NYT article on the original iPhone development and its team

Status
Not open for further replies.
It's crazy when he first showed off dragging the list with your finger. It's something so mundane we take for granted, but it was the first time anyone has ever seen that back then.

Yeah, so many of those moments are in that keynote. Even 'slide to unlock' was something new. The pinch to zoom on photos got a big reaction.
 
Remember when the iPhone didn't have a software marketplace because Jobs didn't trust other developers to make software that wasn't shit?

Then the development team at Apple came up with a form of development that allowed developers to make apps, at least visually, be completely synchronized with the OS?

That was awesome.
 
nice article. I like knowing about all the details behind a demo like that - realizing just how unstable and unfinished everything was .

Plus those engineers taking shots in the audience during the keynote? awesome.
 
Yeah, so many of those moments are in that keynote. Even 'slide to unlock' was something new. The pinch to zoom on photos got a big reaction.


Even though it existed 2 years before?

Not hating here.

I don't have a smartphone =(
 
"An iPod, a phone, and an internet communicator....

An iPod, a phone...are you getting it? These are not 3 separate devices."


GOAT keynote. Reading that article, so so much could have gone wrong, its crazy. Jobs da gawd.

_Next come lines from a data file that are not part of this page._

(** ** A codec, a library and sessions, for examples *)

Module AppToys.
Import InMemory Scripted.
Local Open Scope string_scope.
(** A payload is the text of each of its members. *)
#[export] Instance toy_json : AppCodec := {
  Unmarshal_strings _ raw := Ok (fun _ => to_string raw);
  Marshal_masks ks ms := Ok (of_string (String.concat "," (ks ++ ms)%list));
  Marshal_map m := Some (of_string (String.concat "," m.*1))
}.
#[export] Instance toy_conversion : FloatConversion := { uint32_of _ := 0%Z; int_of _ := 0%Z }.
Definition no_hex (s : string) : GoError := ErrorsNew "encoding/hex: invalid byte".
Definition sharpening : EvalPolyParams := {| Coefficients := [f0; f1]; LowerBound := f0; UpperBound := f1 |}.
Notation AS := (InMemoryStore * Helper bytes Script)%type.
Definition state_at (p : Phase AS) (c : SessionContext) : RunnerState AS := {|
  sessions := {["s" := at_phase p true c]};
  rs_env := {| env_store := (NewInMemoryStore, up (start [])); env_clock := Z.of_nat; env_ticks := 0 |}; fired := []; hookPanicLog := [] |}.
Lemma toy_json_ok ks raw : no_panic (Unmarshal_strings ks raw).
Proof. done. Qed.
Lemma toy_masks_ok ks ms : no_panic (Marshal_masks ks ms).
Proof. done. Qed.
Lemma at_start p c : sessions (state_at p c) !! "s" = Some (at_phase p true c).
Proof. apply lookup_insert_eq. Qed.
End AppToys.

That keynote was incredible, Steve had the crowd going wild after the first two minutes and then showed one "holy shit" moment after another. The way he demoed the phone made it seem incredibly polished, I mean he was even prank calling Starbucks and stuff.

Interesting to learn that it was buggy as fuck and could've all gone horribly wrong.
 
Even though it existed 2 years before?

Not hating here.

I don't have a smartphone =(

That's the point; we're talking about the reactions in the keynote video. that so many people hadn't crossed paths with an old obscure windows ce phone isn't all that surprising though.
 
"An iPod, a phone, and an internet communicator....

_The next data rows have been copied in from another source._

(** ** The winner *)

(** Of the choices seen so far, the first of the heaviest. *)
Definition leads (totals : gmap Z float64) (seen : list Z) (w : Z) : Prop :=
  w ∈ seen /\ forall c, c ∈ seen -> fleb (total totals c) (total totals w) = true /\ ((c < w)%Z -> fltb (total totals c) (total totals w) = true).
Lemma leads_fold totals seen rest w : (forall c, c ∈ seen ++ rest -> is_nan (total totals c) = false) ->
  StronglySorted Z.lt rest -> (forall c d, c ∈ seen -> d ∈ rest -> (c < d)%Z) -> leads totals seen w ->
  leads totals (seen ++ rest) (foldl (fun winner c => if fgtb (total totals c) (total totals winner) then c else winner) w rest).
Proof.
  revert seen w. induction rest as [|x rest IH]; intros seen w Hnan Hsort Hlt [Hw Hlead]; cbn [foldl]; [by rewrite app_nil_r|].
  apply StronglySorted_inv in Hsort as [Hsort Hx]. rewrite Forall_forall in Hx.
  rewrite cons_middle, app_assoc. apply IH; [by rewrite <- app_assoc|done| |].
  { intros c d [Hc|Hc]%elem_of_app Hd; [by apply Hlt; [|right]|]. apply list_elem_of_singleton in Hc as ->. by apply Hx. }
  assert (Hnx : is_nan (total totals x) = false) by (apply Hnan; set_solver).
  unfold fgtb. change SpecFloat.SFltb with fltb. destruct (fltb (total totals w) (total totals x)) eqn:E.
  - split; [set_solver|]. intros c [Hc|Hc]%elem_of_app.
    + destruct (Hlead c Hc) as [Hle _]. assert (fltb (total totals c) (total totals x) = true) as Hcx by by eapply fleb_fltb_trans.
      split; [by apply fltb_fleb|done].
    + apply list_elem_of_singleton in Hc as ->. split; [by apply fleb_refl|lia].
  - split; [set_solver|]. intros c [Hc|Hc]%elem_of_app; [by apply Hlead|]. apply list_elem_of_singleton in Hc as ->.
    split; [apply fltb_false_fleb; [done|apply Hnan; set_solver|done]|]. intros Hxw.
    assert (w < x)%Z by (apply Hlt; [done|by left]). lia.
Qed.

Lemma choices_sorted (totals : gmap Z float64) : StronglySorted Z.lt (merge_sort Z.le (map_to_list totals).*1).
Proof.
  assert (Hnd : NoDup (merge_sort Z.le (map_to_list totals).*1)).
  { rewrite merge_sort_Permutation. apply NoDup_fst_map_to_list. }
  assert (Hs : StronglySorted Z.le (merge_sort Z.le (map_to_list totals).*1)) by (apply (StronglySorted_merge_sort Z.le)).
  induction Hs as [|c l Hs IH Hc]; [constructor|]. apply NoDup_cons in Hnd as [Hnotin Hnd]. constructor; [by apply IH|].
  rewrite Forall_forall in Hc |- *. intros d Hd. assert (c <> d) by (intros ->; done). specialize (Hc d Hd). lia.
Qed.
Lemma pick_winner_leads totals : (forall c, is_nan (total totals c) = false) -> totals <> ∅ ->
  exists w, pick_winner totals = Ok w /\ is_Some (totals !! w) /\ forall c x, totals !! c = Some x ->
    fleb x (total totals w) = true /\ ((c < w)%Z -> fltb x (total totals w) = true).
Proof.
  intros Hnan Hne. unfold pick_winner. pose proof (choices_sorted totals) as Hs.
  assert (Hin : forall c, c ∈ merge_sort Z.le (map_to_list totals).*1 <-> is_Some (totals !! c)).
  { intros c. rewrite merge_sort_Permutation, list_elem_of_fmap. split.
    - intros ([c' x] & -> & Hx%elem_of_map_to_list). by eexists.
    - intros [x Hx]. exists (c, x). by rewrite elem_of_map_to_list. }
  destruct (merge_sort Z.le (map_to_list totals).*1) as [|c0 rest] eqn:E.
  { exfalso. apply Hne, map_eq. intros c. rewrite lookup_empty. destruct (totals !! c) eqn:Ec; [|done].
    assert (c ∈ []) as Hc by (apply Hin; by eexists). by apply elem_of_nil in Hc. }
  apply StronglySorted_inv in Hs as [Hs Hc0]. rewrite Forall_forall in Hc0.
  eexists. split; [done|]. destruct (leads_fold totals [c0] rest c0) as [Hw Hlead].
  - intros c _. apply Hnan.
  - done.
  - intros c d Hc Hd. apply list_elem_of_singleton in Hc as ->. by apply Hc0.
  - split; [by left|]. intros c Hc. apply list_elem_of_singleton in Hc as ->. split; [by apply fleb_refl|lia].
  - split; [by apply Hin|]. intros c x Hx. assert (Hc : c ∈ [c0] ++ rest) by (apply Hin; by eexists).
    destruct (Hlead c Hc) as [H1 H2]. assert (total totals c = x) as Htc by (unfold total; by rewrite Hx).
    rewrite Htc in H1, H2. done.
Qed.

Lemma totals_nonneg ballots totals : (forall b, b ∈ ballots -> nonneg (Weight b) = true) ->
  (forall c, nonneg (total totals c) = true) -> forall c, nonneg (total (foldl add_ballot totals ballots) c) = true.
Proof.
  revert totals. induction ballots as [|b ballots IH]; intros totals Hb Ht; cbn [foldl]; [done|].
  apply IH; [intros b' Hb'; apply Hb; by right|]. intros c. unfold total, add_ballot.
  destruct (decide (c = Choice b)) as [->|Hc]; [rewrite lookup_insert_eq|by rewrite lookup_insert_ne by done; apply Ht].
  cbn. apply fadd_nonneg; [apply Ht|apply Hb; by left].
Qed.

(** What the tally ought to be, from the ballots alone: a choice has a total if
    a ballot names it, the sum of the weights of those ballots from zero, in
    the order of the list. *)
Definition votes_for (choice : Z) (cast : list Ballot) : list float64 :=
  Weight <$> filter (fun b => Choice b = choice) cast.
Definition summed (weights : list float64) : option float64 :=
  match weights with [] => None | _ => Some (foldl fadd f0 weights) end.
Lemma foldl_add_ballot cast totals choice : foldl add_ballot totals cast !! choice =
  match votes_for choice cast with [] => totals !! choice | ws => Some (foldl fadd (total totals choice) ws) end.
Proof.
  revert totals. induction cast as [|b cast IH]; intros totals; [done|]. cbn [foldl]. rewrite IH.
  unfold votes_for. rewrite filter_cons. unfold total, add_ballot. destruct (decide (Choice b = choice)) as [<-|Hc].
  - rewrite lookup_insert_eq. cbn [fmap list_fmap]. by destruct (Weight <$> filter _ cast).
  - by rewrite lookup_insert_ne.
Qed.
Lemma totals_summed cast choice : foldl add_ballot ∅ cast !! choice = summed (votes_for choice cast).
Proof. rewrite foldl_add_ballot. unfold total. rewrite lookup_empty. by destruct (votes_for choice cast). Qed.

(** ** What a ballot does *)

Section Ballots.
Context {S : Type} `{Store S}.
Context (json_Unmarshal : bytes -> Outcome (Z * float64)) (json_Marshal : Tally -> Outcome bytes).
Context (json_transcript : bytes -> string -> bytes).
Context (range : gmap string bytes -> list (string * bytes)) (range_ballots : gmap string Ballot -> list (string * Ballot)).
Context (Hrange : forall m, range m ≡ₚ map_to_list m) (Hballots : forall m, range_ballots m ≡ₚ map_to_list m).
Context (Hjson : forall p w, json_Unmarshal p <> Panic w).

Definition decode (p : bytes) : option (Z * float64) := match json_Unmarshal p with Ok cw => Some cw | _ => None end.
Definition decodes (kv : string * bytes) : bool := match decode kv.2 with Some _ => true | None => false end.
(** The ballots of the messages that decode, one for each voter. *)
Definition ballots_of (raw : gmap string bytes) : gmap string Ballot := map_imap (fun v p => ballot_of v <$> decode p) raw.
Notation parse := (parse_ballots json_Unmarshal).

Lemma parse_lookup l acc m : NoDup l.*1 -> parse l acc = Ok m -> forall v,
  m !! v = match (list_to_map l : gmap string bytes) !! v with Some p => ballot_of v <$> decode p | None => acc !! v end.
Proof.
  revert acc. induction l as [|[voter p] l IH]; intros acc Hnd Hp v; cbn in *; [by injection Hp as ->|].
  apply NoDup_cons in Hnd as [Hnotin Hnd]. unfold decode. destruct (json_Unmarshal p) as [cw|e|w] eqn:E; [|done|done].
  rewrite (IH _ Hnd Hp v). destruct (decide (v = voter)) as [->|Hv].
  - rewrite lookup_insert_eq, lookup_insert_eq, E, not_elem_of_list_to_map_1 by done. done.
  - rewrite !lookup_insert_ne by done. done.
Qed.
Lemma parse_total l acc : (forall kv, kv ∈ l -> is_Some (decode kv.2)) -> exists m, parse l acc = Ok m.
Proof.
  revert acc. induction l as [|[voter p] l IH]; intros acc Hl; cbn; [by eexists|].
  destruct (Hl (voter, p)) as [cw Hcw]; [by left|]. unfold decode in Hcw. cbn in Hcw. destruct (json_Unmarshal p); [|done|done].
  apply IH. intros kv Hkv. apply Hl. by right.
Qed.
Lemma parse_refuses l acc kv : kv ∈ l -> decode kv.2 = None -> exists e, parse l acc = Err e.
Proof.
  revert acc. induction l as [|[voter p] l IH]; intros acc Hin Hkv; [by apply elem_of_nil in Hin|]. cbn.
  destruct (json_Unmarshal p) as [cw|e|w] eqn:E; [|by eexists|by destruct (Hjson p w)].
  apply elem_of_cons in Hin as [->|Hin]; [|by apply IH]. unfold decode in Hkv. cbn in Hkv. by rewrite E in Hkv.
Qed.
Lemma parse_range raw :
  if forallb decodes (map_to_list raw) then parse (range raw) ∅ = Ok (ballots_of raw)
  else exists e, parse (range raw) ∅ = Err e.
Proof.
  assert (Hnd : NoDup (range raw).*1) by (rewrite (Hrange raw); apply NoDup_fst_map_to_list).
  destruct (forallb _ _) eqn:E.
  - rewrite forallb_forall in E. destruct (parse_total (range raw) ∅) as [m Hm].
    { intros kv Hkv. rewrite (Hrange raw) in Hkv. apply list_elem_of_In, E in Hkv. unfold decodes in Hkv.
      destruct (decode kv.2); [by eexists|done]. }
    rewrite Hm. f_equal. apply map_eq. intros v. rewrite (parse_lookup _ _ _ Hnd Hm).
    rewrite (list_to_map_proper (range raw) (map_to_list raw)); [|done|apply Hrange].
    rewrite list_to_map_to_list. unfold ballots_of. rewrite map_lookup_imap. by destruct (raw !! v).
  - assert (exists kv, kv ∈ map_to_list raw /\ decode kv.2 = None) as (kv & Hin & Hkv).
    { clear Hrange. induction (map_to_list raw) as [|kv l IH]; [done|]. cbn in E. unfold decodes at 1 in E. destruct (decode kv.2) as [cw|] eqn:Ek.
      - destruct (IH E) as (kv' & ? & ?). exists kv'. split; [by right|done].
      - exists kv. split; [by left|done]. }
    eapply parse_refuses; [|exact Hkv]. by rewrite (Hrange raw).
Qed.

(** *** The runner *)

Notation ps := (voting_phases json_Unmarshal json_Marshal json_transcript range range_ballots).
Notation submit := (PhaseSubmitVote (S := S) json_Unmarshal range).
Notation tally := (PhaseTally (S := S) range_ballots).
Notation settle := (PhaseSettle (S := S) json_Marshal json_transcript).
Notation runner := (pipeline_runner ps).
Implicit Types (c : SessionContext) (t : sessionTracker S) (e : Env S).

Definition with_ballots c (m : gmap string Ballot) : SessionContext := ctx_Set CtxVoteBallots (any_ballots m) c.
Definition with_tally c (tl : Tally) : SessionContext := ctx_Set CtxVoteTally (any_tally tl) c.
Definition with_transcript c (body : bytes) : SessionContext :=
  ctx_Set CtxVoteTranscript (ABytes (json_transcript body (hex_encode (sha256 body)))) c.

Lemma tally_Enter_run c e m tl : tally_of (range_ballots m).*2 = Ok tl ->
  tally_Enter range_ballots (with_ballots c m, e) = (Ok tt, (with_tally (with_ballots c m) tl, e)).
Proof.
  intros Ht. unfold tally_Enter. rewrite (bind_Ok get_ctx _ _ _ _ eq_refl). cbn [fst].
  unfold MustGet, ctx_Get, with_ballots, ctx_Set, with_values. cbn [values]. rewrite lookup_insert_eq, ballots_value.
  unfold lift_outcome. erewrite bind_Ok by reflexivity. rewrite Ht. by erewrite bind_Ok by reflexivity.
Qed.
Lemma settle_Enter_run c e tl : settle_Enter json_Marshal json_transcript (with_tally c tl, e) =
  match json_Marshal tl with
  | Ok body => (Ok tt, (with_transcript (with_tally c tl) body, e))
  | Err er => (Err (Errorf [T "PhaseSettle: marshal tally: "; W er]), (with_tally c tl, e))
  | Panic w => (Panic w, (with_tally c tl, e))
  end.
Proof.
  unfold settle_Enter. rewrite (bind_Ok get_ctx _ _ _ _ eq_refl). cbn [fst].
  unfold MustGet, ctx_Get, with_tally, ctx_Set, with_values. cbn [values]. rewrite lookup_insert_eq, tally_value.
  unfold lift_outcome. erewrite bind_Ok by reflexivity. unfold bind, wrap_err. by destruct (json_Marshal tl).
Qed.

An iPod, a phone...are you getting it? These are not 3 separate devices."


GOAT keynote. Reading that article, so so much could have gone wrong, its crazy. Jobs da gawd.

That is quite likely the technology keynote of all time.

I am really happy to have experienced myself how revolutionary it was, those moments come incredibly rarely - not sure if we will see anything like this in our lifetimes. Usually innovation and paradigm changes creep on us gradually - like iPad, or internet - but here it was sheer "BOOM - this changes everything" out of nowhere
 
If you talk me into baking a loaf of bread, and I bake an amazing, game changing loaf of bread, do I not deserve the credit? Do you deserve it for talking me into it?

Except Jobs didn't bake the break. It's more like someone else baked it, he said "it's a bit too fluffy" or "make the crust smaller" and then he goes on and says "Look at this amazing bread I created!"
 
Except Jobs didn't bake the break. It's more like someone else baked it, he said "it's a bit too fluffy" or "make the crust smaller" and then he goes on and says "Look at this amazing bread I created!"
Jobs didn't position himself as the inventor of the iPhone. That's mostly the media's doing.
Jobs was the CEO and he took the role of getting up on stage to demonstrate all the products the company had created. That doesn't mean that he was taking credit for being the inventor of all of them.
 
Fascinating the background to the first keynote. All that tension amongst the devs that the flaky prototype would pull it off!

Don't think it's too far from what I'd imagine, but it's the details that makes it. Now i can see how Sorkin's movie might work. Always thought it was a shame that Pirates didn't end on the right keynote.
 
Except Jobs didn't bake the break. It's more like someone else baked it, he said "it's a bit too fluffy" or "make the crust smaller" and then he goes on and says "Look at this amazing bread I created!"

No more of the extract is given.